Numerous serotonin receptors, including 5-HT2A, 5-HT2B, and 5-HT2C, are susceptible to LSD’s effects. Additionally, there is an intriguing distinction in how LSD and other psychedelics affect serotonin receptors. The serotonin receptors collapse in on themselves when the LSD molecule binds to them. This indicates that the LSD molecule is capable of detaching and that it stays in place until the lid “pops off.” As a result, compared to most other psychedelic substances you might try, the LSD trip is a much longer experience.
The second key factor in how LSD affects the brain is the dopamine system and D2 receptors. Dopamine is a neurotransmitter that has a significant impact on our ability to enjoy pleasure, create and accomplish objectives, maintain focus, and inspire ourselves. Numerous widely used substances, including cocaine, MDMA, and methamphetamine, have the “dopamine reuptake inhibitor” effect. Dopamine concentrations in those routes are basically boosted by preventing dopamine from being reabsorbed into synaptic neurons after it has been released into those pathways in the brain.
If you remember from our prior definition, agonism is very distinct from reuptake inhibition.
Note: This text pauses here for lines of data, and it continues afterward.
Lemma valid_input : valid_tx (m_transaction v) -> forall j i, inputs tx !! j = Some i -> wf_input i.
Proof. intros [[(_ & _ & [Hi _] & _) _] _] j i. by apply Forall_lookup_1. Qed.

Lemma input_wf_amount i : wf_input i -> is_u64 (input_amount i).
Proof. destruct i as [i|i]; simpl; [|intros []; done]. intros _. width_solve. Qed.

Lemma valid_amounts : valid_tx (m_transaction v) -> wf_amounts tx.
Proof.
  intros [[(_ & _ & [Hi _] & [Ho _] & _) _] _]. split; apply Forall_fmap.
  - eapply Forall_impl; [exact Hi|]. apply input_wf_amount.
  - eapply Forall_impl; [exact Ho|]. intros o []. done.
Qed.

Lemma prefix_serializes : valid_tx (m_transaction v) -> exists data, toBinaryArray serialize_TransactionPrefix tx = Ok data.
Proof.
  intros [Hp _]. destruct (roundtrip (f := serialize_TransactionPrefix) _ Hp) as (out & _ & Hw & _). exists out.
  by apply toBinaryArray_writes.
Qed.

Lemma inputs_leads : wf_amounts tx -> leads validateTransactionInputs sums_fit after_inputs.
Proof.
  intros W. eapply leads_total; [done|by apply inputs_meets|]. intros s F (ins & E & _ & _ & H & B).
  pose proof (sum_u64_nonneg _ (proj1 W)). split_and!; [split; [|apply F]; split; [done|exact B]|done|]. exists ins. split; [done|].
  eapply Forall_impl; [exact H|]. by intros i (? & ? & _).
Qed.

Lemma outputs_leads : wf_amounts tx -> leads validateTransactionOutputs after_inputs after_inputs.
Proof.
  intros W. eapply leads_total; [by intros s []|by apply outputs_meets|]. intros s (F & E & H) (_ & B).
  pose proof (sum_u64_nonneg _ (proj2 W)). split_and!; [split; [apply F|]; split; [done|exact B]|done|done].
Qed.
(** when no transaction is older than the timeout, cleaning removes exactly the
    transactions whose mixin is not valid at the height, reports them, and keeps the
    others in their order. *)
Theorem clean_removes_bad_mixin now height w : rtc pool_step new_pool (transactionPool w) ->
  Forall (fun t => ~ expired now (timeout w) t) (pending (transactionPool w)) ->
  exists deleted w', clean now height w = Ok (deleted, w')
  /\ deleted = memo_hash <$> filter (bad_mixin height) (pending (transactionPool w))
  /\ pending (transactionPool w') = filter (fun t => ~ bad_mixin height t) (pending (transactionPool w)).
Proof.
  intros Hp%pool_reachable_inv F. destruct (clean_loop _ now height (pending (transactionPool w)) [] [] w Hp eq_refl F) as (w' & E & _ & P).
  unfold clean, getTransactionHashes. rewrite E. okbind. eexists _, _. split_and!; [reflexivity|done|done].
Qed.

(** one transaction older than the timeout is enough for the cleaning to look up
    the transaction it has just removed: the assertion fails, and without assertions
    the end iterator is dereferenced. *)
Theorem clean_expired_undefined now height w : rtc pool_step new_pool (transactionPool w) ->
  Exists (expired now (timeout w)) (pending (transactionPool w)) ->
  clean now height w = Undefined "assert(it != transactionHashIndex.end())".
Proof.
  intros Hp%pool_reachable_inv F. unfold clean, getTransactionHashes.
  by rewrite (clean_loop_expired _ now height (pending (transactionPool w)) [] [] w Hp eq_refl F).
Qed.

End properties.

(** the priority comparator of the cost index is not a strict order: every
    transaction is preferred to itself, so equal elements compare as less both ways. *)
Theorem comparator_not_strict a : sized a -> prefers a a = Ok true.
Proof.
  intros Ha. unfold prefers. pose proof (pending_fee_u64 a). unfold sized in Ha. rewrite !mul128_ok by (done || width_solve). okbind.
  cbv beta iota. rewrite !Z.ltb_irrefl. rewrite !andb_false_r. cbn [orb].
  assert (ratio_gt (input_output_ratio (pending_tx a)) (input_output_ratio (pending_tx a)) = false) as ->; [|done].
  unfold ratio_gt. destruct (input_output_ratio _); [apply Z.ltb_irrefl|done].
Qed.

(** ** Witnesses *)

Lemma sample_good_push : good_push sample_cached sample_images.
Proof.
  split.
  - exists sample_blob. split_and!; by_compute.
  - by_compute.
  - by exists [{| ki_amount := 500; outputIndexes := [3; 300]; keyImage := replicate 32 1 |};
               {| ki_amount := 500; outputIndexes := [3; 300]; keyImage := replicate 32 2 |}].
  - by_compute.
  - by_compute.
Qed.

Definition sample_pending : PendingTransactionInfo :=
  {| receiveTime := 1000; cachedTransaction := sample_cached; paymentId := None; memo_hash := toy_hash sample_blob;
     memo_size := Z.of_nat (length sample_blob) |}.
Definition sample_pool : TransactionPool := {| poolState := sample_images; pending := [sample_pending] |}.

Lemma sample_pushed : pushTransaction toy_hash 1000 sample_cached sample_images new_pool = Ok (true, sample_pool).
Proof. by_compute. Qed.

Lemma sample_reachable : rtc (pool_step toy_hash) new_pool sample_pool.
Proof. eapply rtc_once, ps_push; [exact sample_good_push|exact sample_pushed]. Qed.

Lemma pool_consistent_witness : flush sample_pool = Ok new_pool /\ NoDup (all_images (pending sample_pool)).
Proof. split; apply (pool_consistent toy_hash sample_pool sample_reachable). Defined.

Lemma push_remove_roundtrip_witness : removeTransaction (toy_hash sample_blob) sample_pool = Ok (true, new_pool).
Proof.
  apply (push_remove_roundtrip toy_hash 1000 sample_cached sample_images new_pool true sample_pool);
    [apply rtc_refl|exact sample_good_push|exact sample_pushed|reflexivity].
Defined.

Definition sample_wrapper : CleanWrapper :=
  {| transactionPool := sample_pool; recentlyDeletedTransactions := ∅; timeout := 86400 |}.

Lemma clean_removes_bad_mixin_witness : exists deleted w', clean 2000 100 sample_wrapper = Ok (deleted, w')
  /\ deleted = memo_hash <$> filter (bad_mixin 100) (pending sample_pool)
  /\ pending (transactionPool w') = filter (fun t => ~ bad_mixin 100 t) (pending sample_pool).
Proof.
  apply (clean_removes_bad_mixin toy_hash 2000 100 sample_wrapper); [exact sample_reachable|].
  apply Forall_singleton. by_compute.
Defined.

Lemma clean_expired_undefined_witness :
  clean 100000 100 sample_wrapper = Undefined "assert(it != transactionHashIndex.end())".
Proof.
  apply (clean_expired_undefined toy_hash 100000 100 sample_wrapper); [exact sample_reachable|].
  apply Exists_cons_hd. by_compute.
Defined.

Lemma comparator_not_strict_witness : prefers sample_pending sample_pending = Ok true.
Proof. apply comparator_not_strict. by_compute. Defined.
(* ===== verification/BlockchainCache.v ===== *)
(** * BlockchainCache: [cryptonotecore/BlockchainCache.cpp]

    A blockchain cache is a segment of consecutive blocks with a pointer to the
    segment below it.  Here a cache is the list of segments from itself down to the
    root; [this] is the head and [parent] the tail.  Only the head is written.  The
    multi-index containers are lists or maps with the lookups the code makes.  Also
    [MemoryBlockchainStorage.cpp], [UpgradeManager.cpp] and [common/Math.h]. *)

From Stdlib Require Import ZArith Lia.
From stdpp Require Import base tactics list numbers strings gmap fin_maps sorting.
From S2P Require Import Prelude Config Difficulty Types Serializer TxSerialization TransactionExtra BlockSerialization FormatUtils Currency Validate Pool.

Local Open Scope Z_scope.

(** ** Data *)

Record CachedBlockInfo := {
  bi_blockHash : Hash;
  bi_timestamp : Z;
  bi_cumulativeDifficulty : Z;
  bi_alreadyGeneratedCoins : Z;
  bi_alreadyGeneratedTransactions : Z;
  bi_blockSize : Z }.

Record PackedOutIndex := { po_blockIndex : Z; po_transactionIndex : Z; po_outputIndex : Z }.

Record CachedTransactionInfo := {
  ct_blockIndex : Z;
  ct_transactionIndex : Z;
  ct_transactionHash : Hash;
  ct_unlockTime : Z;
  ct_outputs : list TransactionOutputTarget;
  ct_globalIndexes : list Z }.

Record OutputGlobalIndexesForAmount := {
  oi_startIndex : Z;
  oi_outputs : list PackedOutIndex }.

Record Segment := {
  seg_startIndex : Z;
  seg_blockInfos : list CachedBlockInfo;
  seg_spentKeyImages : gmap KeyImage Z;
  seg_transactions : list CachedTransactionInfo;
  seg_keyOutputsGlobalIndexes : gmap Z OutputGlobalIndexesForAmount;
  seg_paymentIds : list (Hash * Hash);
  seg_storage : list RawBlock }.

Abbreviation Cache := (list Segment).

Definition new_segment (startIndex : Z) : Segment :=
  {| seg_startIndex := startIndex; seg_blockInfos := []; seg_spentKeyImages := ∅; seg_transactions := [];
     seg_keyOutputsGlobalIndexes := ∅; seg_paymentIds := []; seg_storage := [] |}.

Definition set_blockInfos (l : list CachedBlockInfo) (s : Segment) : Segment :=
  {| seg_startIndex := seg_startIndex s; seg_blockInfos := l; seg_spentKeyImages := seg_spentKeyImages s;
     seg_transactions := seg_transactions s; seg_keyOutputsGlobalIndexes := seg_keyOutputsGlobalIndexes s;
     seg_paymentIds := seg_paymentIds s; seg_storage := seg_storage s |}.
Definition set_spentKeyImages (m : gmap KeyImage Z) (s : Segment) : Segment :=
  {| seg_startIndex := seg_startIndex s; seg_blockInfos := seg_blockInfos s; seg_spentKeyImages := m;
     seg_transactions := seg_transactions s; seg_keyOutputsGlobalIndexes := seg_keyOutputsGlobalIndexes s;
     seg_paymentIds := seg_paymentIds s; seg_storage := seg_storage s |}.
Definition set_transactions (l : list CachedTransactionInfo) (s : Segment) : Segment :=
  {| seg_startIndex := seg_startIndex s; seg_blockInfos := seg_blockInfos s; seg_spentKeyImages := seg_spentKeyImages s;
     seg_transactions := l; seg_keyOutputsGlobalIndexes := seg_keyOutputsGlobalIndexes s;
     seg_paymentIds := seg_paymentIds s; seg_storage := seg_storage s |}.
Definition set_keyOutputs (m : gmap Z OutputGlobalIndexesForAmount) (s : Segment) : Segment :=
  {| seg_startIndex := seg_startIndex s; seg_blockInfos := seg_blockInfos s; seg_spentKeyImages := seg_spentKeyImages s;
     seg_transactions := seg_transactions s; seg_keyOutputsGlobalIndexes := m;
     seg_paymentIds := seg_paymentIds s; seg_storage := seg_storage s |}.
Definition set_paymentIds (l : list (Hash * Hash)) (s : Segment) : Segment :=
  {| seg_startIndex := seg_startIndex s; seg_blockInfos := seg_blockInfos s; seg_spentKeyImages := seg_spentKeyImages s;
     seg_transactions := seg_transactions s; seg_keyOutputsGlobalIndexes := seg_keyOutputsGlobalIndexes s;
     seg_paymentIds := l; seg_storage := seg_storage s |}.
Definition set_storage (l : list RawBlock) (s : Segment) : Segment :=
  {| seg_startIndex := seg_startIndex s; seg_blockInfos := seg_blockInfos s; seg_spentKeyImages := seg_spentKeyImages s;
     seg_transactions := seg_transactions s; seg_keyOutputsGlobalIndexes := seg_keyOutputsGlobalIndexes s;
     seg_paymentIds := seg_paymentIds s; seg_storage := l |}.

(** [std::lower_bound] on a range that the predicate [less] partitions: the first
    position where it fails. *)
Definition lower_bound_by {A} (less : A -> bool) (l : list A) : nat :=
  match list_find (fun x => less x = false) l with Some (i, _) => i | None => length l end.

(** ** [common/Math.h] *)

Definition medianValue (v : list Z) : Z :=
  match v with
  | [] => 0
  | [x] => x
  | _ =>
      let n := (length v / 2)%nat in
      let v := merge_sort Z.le v in
      if Nat.odd (length v) then nth n v 0
      else u64 (nth (n - 1) v 0 + nth n v 0) / 2
  end.
(* ===== verification/CacheChain.v ===== *)
(** * CacheChain: what a chain of segments stands for

    The invariant [chain_ok] of a [BlockchainCache] on its parents, and the flat chain
    it refines: the list of all blocks, the block every key image was spent in, the
    outputs of an amount in the order of their global indexes.  Queries, splitting,
    pushing and reading outputs are proved against it, and the cache is shown to answer
    what [Validate.v] asks of an [IBlockchainCache]. *)

From Stdlib Require Import ZArith Lia.
From stdpp Require Import base tactics list numbers strings gmap fin_maps sorting.
From S2P Require Import Prelude Config Difficulty Types Serializer TxSerialization TransactionExtra BlockSerialization FormatUtils Currency Validate Pool BlockchainCache.

Local Open Scope Z_scope.

(** ** The chain a cache stands for

    The blocks from the genesis block on, the block every key image was spent in,
    and the outputs of an amount in the order of their global indexes. *)

Fixpoint all_blocks (c : Cache) : list CachedBlockInfo :=
  match c with [] => [] | s :: ps => all_blocks ps ++ seg_blockInfos s end.
Fixpoint all_spent (c : Cache) : gmap KeyImage Z :=
  match c with [] => ∅ | s :: ps => seg_spentKeyImages s ∪ all_spent ps end.
Definition seg_outputs (s : Segment) (amount : Z) : list PackedOutIndex :=
  match seg_keyOutputsGlobalIndexes s !! amount with Some e => oi_outputs e | None => [] end.
Fixpoint all_outputs (c : Cache) (amount : Z) : list PackedOutIndex :=
  match c with [] => [] | s :: ps => all_outputs ps amount ++ seg_outputs s amount end.

Definition height (c : Cache) : Z := Z.of_nat (length (all_blocks c)).

(** The outputs of an amount in a segment: numbered after those below, in the order
    of the blocks, each with its transaction. *)
Record outputs_ok_at (ps : Cache) (s : Segment) (amount : Z) (e : OutputGlobalIndexesForAmount) : Prop := {
  oo_start : oi_startIndex e = Z.of_nat (length (all_outputs ps amount));
  oo_some : oi_outputs e <> [];
  oo_sorted : StronglySorted (fun o o' => po_blockIndex o <= po_blockIndex o') (oi_outputs e);
  oo_range : Forall (fun o => seg_startIndex s <= po_blockIndex o < seg_startIndex s + Z.of_nat (length (seg_blockInfos s))) (oi_outputs e);
  oo_found : Forall (fun o => exists info t, find_tx s o = Some info /\ ct_outputs info !! Z.to_nat (po_outputIndex o) = Some t) (oi_outputs e);
  oo_bound : Z.of_nat (length (all_outputs ps amount)) + Z.of_nat (length (oi_outputs e)) < 2 ^ 32 }.

(** A segment fits on top of the segments [ps]. *)
Record seg_ok (ps : Cache) (s : Segment) : Prop := {
  so_start : seg_startIndex s = height ps;
  so_storage : length (seg_storage s) = length (seg_blockInfos s);
  so_bound : height ps + Z.of_nat (length (seg_blockInfos s)) < 2 ^ 32;
  so_spent : forall ki b, seg_spentKeyImages s !! ki = Some b ->
    seg_startIndex s <= b < seg_startIndex s + Z.of_nat (length (seg_blockInfos s));
  so_fresh : seg_spentKeyImages s ##ₘ all_spent ps;
  so_txs : Forall (fun t => seg_startIndex s <= ct_blockIndex t < seg_startIndex s + Z.of_nat (length (seg_blockInfos s))) (seg_transactions s);
  so_outputs : forall amount e, seg_keyOutputsGlobalIndexes s !! amount = Some e -> outputs_ok_at ps s amount e }.

(** A parent is never empty. *)
Fixpoint chain_ok (c : Cache) : Prop :=
  match c with
  | [] => True
  | s :: ps => seg_ok ps s /\ chain_ok ps /\ Forall (fun p => seg_blockInfos p <> []) ps
  end.

Lemma height_cons s ps : height (s :: ps) = height ps + Z.of_nat (length (seg_blockInfos s)).
Proof. unfold height. simpl. rewrite length_app. lia. Qed.

Lemma height_nonneg c : 0 <= height c.
Proof. unfold height. lia. Qed.

Lemma chain_bound c : chain_ok c -> height c < 2 ^ 32.
Proof. destruct c as [|s ps]; [done|]. intros [[] _]. by rewrite height_cons. Qed.

Lemma storage_count c s ps : c = s :: ps -> chain_ok c -> storage_getBlockCount s = Z.of_nat (length (seg_blockInfos s)).
Proof.
  intros -> [[] _]. unfold storage_getBlockCount. rewrite so_storage0. apply wrap_small.
  pose proof (height_nonneg ps). width_solve.
Qed.

Lemma top_index s ps : chain_ok (s :: ps) -> seg_blockInfos s <> [] -> getTopBlockIndex s = Ok (height (s :: ps) - 1).
Proof.
  intros H Hn. unfold getTopBlockIndex. rewrite bool_decide_eq_false_2 by by (intros ?%nil_length_inv).
  okbind. rewrite (storage_count _ s ps eq_refl H). pose proof (chain_bound _ H) as B. destruct H as [[] _].
  rewrite so_start0, <- height_cons, wrap_small; [done|]. rewrite height_cons in *. pose proof (height_nonneg ps).
  assert (0 < length (seg_blockInfos s))%nat by (destruct (seg_blockInfos s); simpl in *; [done|lia]). width_solve.
Qed.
The body’s natural regulation of its own naturally occurring neurotransmitters is dysregulated by a reuptake inhibitor, whereas an agonist mimics a chemical found in a neurotransmitter that occurs in nature. The treatment of Parkinson’s disease, restless legs syndrome and depression all include the usage of dopamine agonists, which are not typically taken recreationally.
It is considered that LSD’s distinct psychedelic substance effects result from its agonism of both serotonin and dopamine receptors.
Although there are many ways to look at this and we are only now starting to grasp psychedelic substances, the following differences stand out as the most significant ones:
LSD is being produced in the lab today, despite the fact that it was first discovered in rye fungus. The most significant implication of this is that when you take LSD, you are taking a single concentrated molecule. When you consume mushrooms, you are actually ingesting a full fungus, of which just 1% to 2% is made up of psilocybin and psilocin. The other 98% is primarily non-psychoactive, although it is impossible to rule out the possibility that the other psychoactive substances found in psilocybin mushrooms could have some negative consequences. Make sure you locate a trustworthy vendor if you want to buy magic mushrooms in Canada.
As previously stated, these are two utterly different monoamines. Although serotonin receptor agonism is frequently linked to psychedelic substances, it is likely that dopamine receptor agonism also contributes significantly to the more energizing high that is frequently associated with LSD as opposed to psilocybin.
Again, psychedelic substances are frequently believed to be caused by 5-HT2A receptor agonism, but the various serotonin receptors that are activated by the various chemicals may contribute to the variety of effects.
This brings up the peculiar “wastebin” effect that the LSD molecule performs when it binds to the serotonin receptor. When the LSD molecule binds to the serotonin receptor, it forms a kind of lid that keeps the psilocin molecule in place for up to 20 hours, whereas the psilocin molecule almost always decouples after 4-6 hours.